Tuberculosis — United States, 2022

Kimberly R. Schildknecht, MPH; Robert H. Pratt; Pei-Jean I. Feng, MPH; Sandy F. Price; Julie L. Self, PhD


Morbidity and Mortality Weekly Report. 2023;72(12):297-303. 

In This Article


U.S. TB incidence increased during 2022, compared with that during 2020 and 2021, but remained lower than incidence during the prepandemic years; after a substantial 20.2% decline in 2020 and partial rebound (9.8% increase) in 2021,[1] incidence appears to be returning to prepandemic levels among U.S.-born and non–U.S.-born populations.
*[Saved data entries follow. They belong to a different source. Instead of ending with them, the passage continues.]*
(* ===== verification/Peer.v ===== *)
(** * Packets from other nodes: unpack_triedb_response of src/protocol.c and
    read_packet of src/server.c

    The array of tuples of a join response is a block of bytes: [unpack] writes the
    characters of a key to the place of the pointer [key] of the tuple. *)

From S2P Require Import Prelude Util Config Store Bst Vec Trie Pack Db Protocol.

(** ** Data *)

(** [union triedb_packet]; a response that no function has filled in has no value. *)
Inductive triedb_packet : Type :=
| PktRequest (r : triedb_request)
| PktResponse (r : option triedb_response).

(** ** Operations *)

(** [struct tuple]: a time to live and a key length, the pointers at 8 and 16. *)
Definition KEY_OFFSET : Z := 8.
Definition VAL_OFFSET : Z := 16.

(** [unpack(raw, "H", &len); sprintf(fmt, "%ds", len); unpack(raw, fmt, tuples + at)]
    with [char fmt[5]]; [raw] is where the response starts, in every round. *)
Definition unpack_field (raw : list Z) (off : Z) (tuples : list Z) (at' : Z) : res (list Z) :=
  vs ← unpack raw off (str "H") [PNum];
  match vs with
  | [VNum _ len] =>
      fmt ← sprintf_buf 5 (sprintf_d (s32 len) ++ str "s");
      vs ← unpack raw off fmt [PStr (drop (Z.to_nat at') tuples)];
      match vs with
      | [VStr d] => mret (take (Z.to_nat at') tuples ++ d)
      | _ => Err BadArgument
      end
  | _ => Err BadArgument
  end.

(** The loop over the tuples: index [i], [n] rounds to go. *)
Fixpoint join_res_loop (n : nat) (raw : list Z) (off : Z) (i : Z) (tuples : list Z)
  : res (list Z) :=
  match n with
  | O => Ok tuples
  | S n =>
      tuples ← unpack_field raw off tuples (i * SIZEOF_TUPLE + KEY_OFFSET);
      tuples ← unpack_field raw off tuples (i * SIZEOF_TUPLE + VAL_OFFSET);
      join_res_loop n raw off (i + 1) tuples
  end.

(** The response is built in a new block that is not stored in [pkt] ([None]); the
    second component is the array of tuples of that block. *)
Definition unpack_triedb_join_res (junk : Z) (raw : list Z) (off : Z) (hdr : header) (len : Z)
  : res (option triedb_response * list Z * Z) :=
  vs ← unpack raw off (str "H") [PNum];
  match vs with
  | [VNum _ n] =>
      let tuples_len := u16 n in
      tuples ← new_block junk (u64 (SIZEOF_TUPLE * tuples_len));
      tuples ← join_res_loop (Z.to_nat tuples_len) raw off 0 tuples;
      mret (None, tuples, len)
  | _ => Err BadArgument
  end.

Definition unpack_triedb_response (junk : Z) (raw : list Z) (off opcode len : Z)
  : res (option triedb_response * Z) :=
  let header := opcode in
  '(pkt, _, rc) ← unpack_triedb_join_res junk raw off header len;
  mret (pkt, s32 rc).

(** The packet is a request when bit 7 of its header is set. *)
Definition read_packet (junk : Z) (buffer : list Z) : res (triedb_packet * Z) :=
  header ← aget buffer 0;
  '(bytes, pos) ← decode_length buffer 1;
  if Z.land (Z.shiftr header 7) 1 =? 1 then
    '(req, _) ← unpack_triedb_request junk buffer (1 + pos) header bytes;
    mret (PktRequest req, 0)
  else
    '(res, _) ← unpack_triedb_response junk buffer (1 + pos) header bytes;
    mret (PktResponse res, 0).

(** [tuples] and [response] are the addresses of the blocks. *)
Definition get_response_destroy (m : mem) (hdr : header) (tuples response : Z) : res mem :=
  m ← (if bits_prefix hdr =? 1 then tfree m (Some tuples) else Ok m);
  tfree m (Some response).

Definition join_response_destroy (m : mem) (tuples response : Z) : res mem :=
  m ← tfree m (Some tuples);
  tfree m (Some response).

(** ** Join responses *)

Lemma loads_cases (l : list Z) (i : Z) (n : nat) :
  0 <= i →
  (∃ bs, loads l i n = Ok bs ∧ length bs = n) ∨
  loads l i n = Err OutOfBounds ∧ Z.of_nat (length l) < i + Z.of_nat n.
Proof.
  revert i. induction n as [|n IH]; intros i Hi; cbn [loads]; [left; by exists []|].
  unfold aget at 1 2. destruct (Z.ltb_spec i 0); [lia|].
  destruct (l !! Z.to_nat i) as [b|] eqn:Hb; [|right; apply lookup_ge_None in Hb; split; [done|lia]].
  cbn [mbind res_bind].
  destruct (IH (i + 1)) as [(bs & -> & <-)|[-> ?]]; [lia|left; by exists (b :: bs)|right].
  split; [done|lia].
Qed.

(** A string of [n] characters goes into a block that has more than [n] bytes and to
    no other. *)
Lemma unpack_string_cases (raw d : list Z) (off n : Z) :
  0 <= off → 0 <= n < 2 ^ 32 →
  (∃ d', unpack raw off (print_dec n ++ str "s") [PStr d] = Ok [VStr d'] ∧
         length d' = length d ∧ n < Z.of_nat (length d)) ∨
  unpack raw off (print_dec n ++ str "s") [PStr d] = Err OutOfBounds ∧
    (Z.of_nat (length raw) < off + n ∨ Z.of_nat (length d) <= n).
Proof.
  intros Ho Hn.
  assert (unpack raw off (print_dec n ++ str "s") [PStr d] = unpack_loop raw off [115] [PStr d] n)
    as ->.
  { unfold unpack. change 0 with (u32 0) at 1.
    rewrite unpack_loop_digits by (apply print_dec_Forall; lia).
    change (dec_from 0 (print_dec n)) with (dec_val (print_dec n)).
    by rewrite print_dec_val, u32_small by lia. }
  cbn [unpack_loop Z.eqb Pos.eqb va_dst mbind res_bind].
  destruct (loads_cases raw off (Z.to_nat n) Ho) as [(bs & -> & Hbs)|[-> ?]];
    [|right; split; [done|lia]].
  cbn [mbind res_bind]. rewrite stores_spec by lia.
  case_decide as Hd; [|right; split; [done|apply Decidable.not_or in Hd; lia]].
  cbn [mbind res_bind]. assert (length (splice d (Z.to_nat 0) bs) = length d) as Hl.
  { destruct Hd as [->|Hd]; [|apply splice_length; lia].
    unfold splice. rewrite !length_app, length_take, length_drop. cbn. lia. }
  unfold aset. rewrite Hl. destruct (Z.leb_spec 0 n); [|lia].
  destruct (Z.ltb_spec n (Z.of_nat (length d))); [left|right; split; [done|lia]].
  eexists. split; [done|]. by rewrite length_insert.
Qed.

Section join_response.
Context (l1 l2 : list Z) (n : Z) (Hn : 0 <= n < 2 ^ 16).
Local Abbreviation raw := (l1 ++ be_bytes 2 n ++ l2).
Local Abbreviation off := (Z.of_nat (length l1)).

Lemma unpack_count : unpack raw off (str "H") [PNum] = Ok [VNum 4 n].
Proof.
  pose proof (unpack_items [U16 n] l1 l2 off [PNum] eq_refl) as H.
  unfold items_bytes in H. cbn [mbind list_bind item_bytes] in H. rewrite app_nil_r in H.
  apply H; [|by repeat constructor]. repeat constructor; cbn [item_ok]; lia.
Qed.

(** Whatever the place, the length that is read is the number of tuples. *)
Lemma unpack_field_cases tuples at' :
  0 <= at' <= Z.of_nat (length tuples) →
  (∃ tuples', unpack_field raw off tuples at' = Ok tuples' ∧ length tuples' = length tuples ∧
              at' + n < Z.of_nat (length tuples)) ∨
  unpack_field raw off tuples at' = Err OutOfBounds ∧
    (1000 <= n ∨ 2 + Z.of_nat (length l2) < n ∨ Z.of_nat (length tuples) <= at' + n).
Proof.
  intros Hat. unfold unpack_field. rewrite unpack_count, res_bind_Ok_l.
  assert (s32 n = n) as -> by (unfold s32; zdiv_lia). rewrite sprintf_d_nonneg by lia.
  unfold sprintf_buf. rewrite strlen_app. change (strlen (str "s")) with 1.
  destruct (Z.leb_spec (strlen (print_dec n) + 1 + 1) 5) as [Hl|Hl].
  - rewrite res_bind_Ok_l.
    destruct (unpack_string_cases raw (drop (Z.to_nat at') tuples) off n)
      as [(d & -> & Hd & Hlt)|[-> Hf]]; [lia..| |]; rewrite ?length_drop in *.
    + left. eexists. split; [done|]. rewrite length_app, length_take. lia.
    + right. split; [done|]. rewrite !length_app, be_bytes_length in Hf. lia.
  - right. split; [done|]. left. destruct (Z.lt_ge_cases n 1000); [|done].
    pose proof (print_dec_length n 2 ltac:(lia)). lia.
Qed.

(** The last string that the loop stores begins eight bytes before the end of the array. *)
Lemma join_res_loop_overflow k i tuples :
  0 <= i → Z.of_nat (length tuples) = SIZEOF_TUPLE * (i + Z.of_nat (S k)) → 8 <= n →
  join_res_loop (S k) raw off i tuples = Err OutOfBounds.
Proof.
  unfold SIZEOF_TUPLE. revert i tuples. induction k as [|k IH]; intros i tuples Hi Hlen H8;
    cbn [join_res_loop]; unfold SIZEOF_TUPLE, KEY_OFFSET, VAL_OFFSET.
  all: destruct (unpack_field_cases tuples (i * 24 + 8)) as [(t1 & -> & Hl1 & _)|[-> _]]; [lia| |done].
  all: rewrite res_bind_Ok_l;
    destruct (unpack_field_cases t1 (i * 24 + 16)) as [(t2 & -> & Hl2 & Hlt)|[-> _]]; [lia| |done].
  - lia.
  - rewrite res_bind_Ok_l. apply IH; lia.
Qed.

Lemma join_res_loop_small k i tuples :
  0 <= i → Z.of_nat (length tuples) = SIZEOF_TUPLE * (i + Z.of_nat k) →
  n <= 7 → n <= 2 + Z.of_nat (length l2) →
  ∃ tuples', join_res_loop k raw off i tuples = Ok tuples'.
Proof.
  revert i tuples. induction k as [|k IH]; intros i tuples Hi Hlen H7 Hl2;
    cbn [join_res_loop]; unfold SIZEOF_TUPLE, KEY_OFFSET, VAL_OFFSET in *; [by eexists|].
  destruct (unpack_field_cases tuples (i * 24 + 8)) as [(t1 & -> & Hl1 & _)|[_ ?]]; [lia| |lia].
  rewrite res_bind_Ok_l.
  destruct (unpack_field_cases t1 (i * 24 + 16)) as [(t2 & -> & Ht2 & _)|[_ ?]]; [lia| |lia].
  rewrite res_bind_Ok_l. apply IH; lia.
Qed.
End join_response.

(** The two halves of a time to live. *)
Lemma be_bytes_halves t : be_bytes 4 t = be_bytes 2 (u16 (t / 2 ^ 16)) ++ be_bytes 2 t.
Proof.
  rewrite (be_bytes_congr 2 (u16 (t / 2 ^ 16)) (t / 256 / 256)).
  - cbn [be_bytes app]. by rewrite !Z.div_div by lia.
  - change (256 ^ Z.of_nat 2) with 65536. unfold u16. rewrite Z.mod_mod, Z.div_div by lia. done.
Qed.

(** The header and the length of a packet. *)
Lemma packet_head byte body l2 junk :
  Z.of_nat (length body) < 2 ^ 28 →
  let l1 := byte :: len_bytes 4 (Z.of_nat (length body)) in
  read_packet junk (packet byte body ++ l2) =
    if Z.land (Z.shiftr byte 7) 1 =? 1 then
      '(req, _) ← unpack_triedb_request junk (l1 ++ body ++ l2) (Z.of_nat (length l1)) byte
                    (Z.of_nat (length body));
      mret (PktRequest req, 0)
    else
      '(res, _) ← unpack_triedb_response junk (l1 ++ body ++ l2) (Z.of_nat (length l1)) byte
                    (Z.of_nat (length body));
      mret (PktResponse res, 0).
Proof.
  intros Hl l1. unfold read_packet, packet.
  change (aget ((byte :: len_bytes 4 (Z.of_nat (length body)) ++ body) ++ l2) 0) with (Ok byte).
  rewrite res_bind_Ok_l.
  replace ((byte :: len_bytes 4 (Z.of_nat (length body)) ++ body) ++ l2)
    with ([byte] ++ len_bytes 4 (Z.of_nat (length body)) ++ body ++ l2)
    by (cbn; by rewrite <-!(assoc_L (++))).
  rewrite decode_length_app, res_bind_Ok_l by (done || lia).
  replace (1 + Z.of_nat (length (len_bytes 4 (Z.of_nat (length body)))))
    with (Z.of_nat (length l1)) by (unfold l1; rewrite length_cons; lia). done.
Qed.

Lemma unpack_ack_number junk l1 n l2 h len :
  unpack_triedb_ack junk (l1 ++ be_bytes 2 n ++ l2) (Z.of_nat (length l1)) h len =
    Ok (RAck (mkAck h (n mod 256))).
Proof.
  unfold unpack_triedb_ack.
  pose proof (unpack_items [U8 (n / 256 mod 256); U8 (n mod 256)] l1 l2 (Z.of_nat (length l1))
    [PNum; PNum] eq_refl) as H.
  unfold items_bytes in H. cbn [mbind list_bind item_bytes be_bytes app] in H.
  rewrite !Z.mod_mod in H by lia. cbn [be_bytes app].
  change (items_ufmt _) with (str "BB") in H. rewrite H; [done| |by repeat constructor].
  repeat constructor; cbn [item_ok]; zdiv_lia.
Qed.

Lemma high_bit byte :
  is_byte byte →
  (bits_opcode byte = opcode_val JOIN → Z.land (Z.shiftr byte 7) 1 = 1) ∧
  (bits_opcode byte = opcode_val PUT → Z.land (Z.shiftr byte 7) 1 = 0).
Proof.
  apply (byte_cases (λ b, (bits_opcode b = opcode_val JOIN → Z.land (Z.shiftr b 7) 1 = 1) ∧
                          (bits_opcode b = opcode_val PUT → Z.land (Z.shiftr b 7) 1 = 0))).
  by vm_compute.
Qed.

(** ** Properties *)

(** The outcome of unpacking a response that begins with the number [n] of its tuples:
    an assertion fails without tuples, an array is overrun from eight tuples on, and
    with less the function returns and the caller's response has no value. *)
Theorem unpack_response_cases junk l1 l2 n opcode len :
  0 <= n < 2 ^ 16 → (n < 8 → n <= 2 + Z.of_nat (length l2)) →
  unpack_triedb_response junk (l1 ++ be_bytes 2 n ++ l2) (Z.of_nat (length l1)) opcode len =
    if n =? 0 then Err AssertFailed
    else if n <? 8 then Ok (None, s32 len) else Err OutOfBounds.
Proof.
  intros Hn Hl2. unfold unpack_triedb_response, unpack_triedb_join_res.
  rewrite unpack_count, res_bind_Ok_l, u16_small by lia. unfold SIZEOF_TUPLE.
  rewrite u64_small by lia. destruct (Z.eqb_spec n 0) as [->|Hn0]; [done|].
  rewrite new_block_ok, res_bind_Ok_l by (unfold PTRDIFF_MAX; lia).
  set (tuples := replicate (Z.to_nat (24 * n)) junk).
  assert (Z.of_nat (length tuples) = SIZEOF_TUPLE * (0 + Z.of_nat (Z.to_nat n))) as Hlen
    by (unfold tuples, SIZEOF_TUPLE; rewrite length_replicate; lia).
  destruct (Z.ltb_spec n 8).
  - destruct (join_res_loop_small l1 l2 n Hn (Z.to_nat n) 0 tuples) as [t ->]; [lia..|]. done.
  - destruct (Z.to_nat n) as [|k] eqn:Hk; [lia|].
    rewrite join_res_loop_overflow by lia. done.
Qed.

Lemma unpack_response_cases_witness :
  unpack_triedb_response 0 ([242; 10] ++ be_bytes 2 8 ++ str "12345678") 2 242 10 = Err OutOfBounds.
Proof. apply (unpack_response_cases 0 [242; 10] (str "12345678") 8 242 10); [lia|cbn; lia]. Defined.

(** Read_packet takes the highest bit of the operation code for the flag of requests,
    so that both kinds of packet between nodes are taken for the other one.  A JOIN
    response is unpacked as a request, with the low byte of the number of its tuples as
    return code and the tuples lost; and a PUT whose time to live is below 2^16, in
    particular none, is unpacked as a response, which faults. *)
Theorem read_packet_confused junk bj ts bp t key val l2 :
  is_byte bj → bits_opcode bj = opcode_val JOIN → is_byte bp → bits_opcode bp = opcode_val PUT →
  Z.of_nat (length (prefix_body ts)) < 2 ^ 28 →
  -2 ^ 31 <= t < 2 ^ 16 → Z.of_nat (length (put_body t key val)) < 2 ^ 28 →
  read_packet junk (packet bj (prefix_body ts) ++ l2) =
    Ok (PktRequest (RAck (mkAck bj (Z.of_nat (length ts) mod 256))), 0) ∧
  read_packet junk (packet bp (put_body t key val) ++ l2) =
    Err (if 0 <=? t then AssertFailed else OutOfBounds).
Proof.
  intros Hbj Hj Hbp Hp Hl1 Ht Hl2. split; rewrite packet_head by done.
  - rewrite (proj1 (high_bit bj Hbj) Hj). cbn [Z.eqb Pos.eqb]. unfold unpack_triedb_request.
    rewrite Hj.
    change (aget unpack_handlers (opcode_val JOIN)) with (Ok (Some unpack_triedb_join)).
    rewrite res_bind_Ok_l. cbn [deref]. rewrite res_bind_Ok_l. unfold unpack_triedb_join.
    assert (prefix_body ts ++ l2 = be_bytes 2 (Z.of_nat (length ts)) ++ tuples_bytes ts ++ l2) as ->
      by (unfold prefix_body; by rewrite <-(assoc_L (++))).
    by rewrite unpack_ack_number.
  - rewrite (proj2 (high_bit bp Hbp) Hp). cbn [Z.eqb]. unfold put_body. rewrite be_bytes_halves.
    rewrite <-!(assoc_L (++)).
    destruct (Z.leb_spec 0 t) as [Ht0|Ht0].
    + assert (u16 (t / 2 ^ 16) = 0) as -> by (unfold u16; rewrite Z.div_small; done || lia).
      by rewrite unpack_response_cases by lia.
    + assert (8 <= u16 (t / 2 ^ 16) < 2 ^ 16) as Hu by (unfold u16; zdiv_lia).
      rewrite unpack_response_cases by lia.
      destruct (Z.eqb_spec (u16 (t / 2 ^ 16)) 0); [lia|].
      by destruct (Z.ltb_spec (u16 (t / 2 ^ 16)) 8); [lia|].
Qed.

Lemma read_packet_confused_witness :
  read_packet 0 (packet 0xf0 (prefix_body [mkTuple 7 1 (str "k") (str "v")]) ++ []) =
    Ok (PktRequest (RAck (mkAck 0xf0 1)), 0) ∧
  read_packet 0 (packet 0x10 (put_body (-1) (str "k") (str "v")) ++ []) = Err OutOfBounds.
Proof.
  apply (read_packet_confused 0 0xf0 [mkTuple 7 1 (str "k") (str "v")] 0x10 (-1) (str "k")
    (str "v") []);
    [unfold is_byte; lia|done|unfold is_byte; lia|done|vm_compute; done|lia|vm_compute; done].
Defined.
COVID-19–associated mortality was high among persons aged ≥65 years, which might account, in part, for the lower TB incidence observed among that population.[3] Even though the decrease in TB incidence was small, reduction of the population aged ≥65 years at risk for TB might have similar effects on TB incidence in future years. The increase in TB incidence among children aged ≤4 years might represent both recent transmission in the United States and infection in countries with higher TB incidence. An analysis of TB incidence among indigenous persons during 2009–2019 found a higher prevalence of underlying chronic medical conditions, and TB incidence was at least 10 times higher among AI/AN and NH/OPI persons than among White persons.[2] These factors likely contributed to the higher TB incidence in these populations in this report. Among non–U.S.-born persons with TB, the higher proportion reported <1 year after arrival in the United States might reflect greater migration from higher TB incidence areas than what existed at the beginning of the pandemic.§§§

Although preventing TB transmission in the United States remains a priority, >80% of U.S. TB cases are attributed to reactivation of LTBI.[1] To achieve TB elimination in the United States, the U.S. Preventive Services Task Force recommends testing and treatment among populations at higher risk for LTBI, including non–U.S.-born persons and persons in congregate living settings.[4] To treat LTBI, CDC recommends short-course (3- or 4-month), rifamycin-based regimens.[5] Shorter regimens are also available to treat TB: in 2022, CDC recommended a 4-month treatment regimen for drug-susceptible pulmonary TB as an alternative to the standard 6-month regimen.[6] Shorter treatment durations improve treatment adherence and completion.[5,6]

Higher TB incidence among AI/AN and NH/OPI persons represents an ongoing health disparity[2] in the United States. Alaska reported an increase of TB in 2022 and identified Alaska Native persons as among those at highest risk for TB.[7] CDC is working to raise awareness about TB and LTBI among communities at risk for TB and their health care providers through the Think. Test. Treat TB campaign,¶¶¶ which offers resources in multiple languages for general audiences and health care providers.**** CDC also partners with community health clinics and organizations, including the TB Elimination Alliance,†††† to address TB health disparities through education and innovation.

Higher proportions of TB cases among persons experiencing homelessness or residing in correctional or long-term care facilities might be partially explained by transmission events in congregate settings. For example, gaps in TB infection control practices when resources were diverted to COVID-19 prevention and control efforts likely led to a TB outbreak in at least one state's prison system during 2021–2022.[8]

The findings in this report are subject to at least two limitations. First, this analysis and case counts are based on provisional 2022 TB surveillance data and might change. Second, rates are calculated with population estimates that are subject to future refinement.

Knowledge of the effects of the COVID-19 pandemic on U.S. TB epidemiology is evolving. As COVID-19 incidence declines, TB remains an important public health challenge characterized by persistent inequities, particularly among AI/AN and NH/OPI populations, persons experiencing homelessness, and persons who are incarcerated. Timely detection and treatment of TB and LTBI among persons at risk are needed to achieve TB elimination in the United States.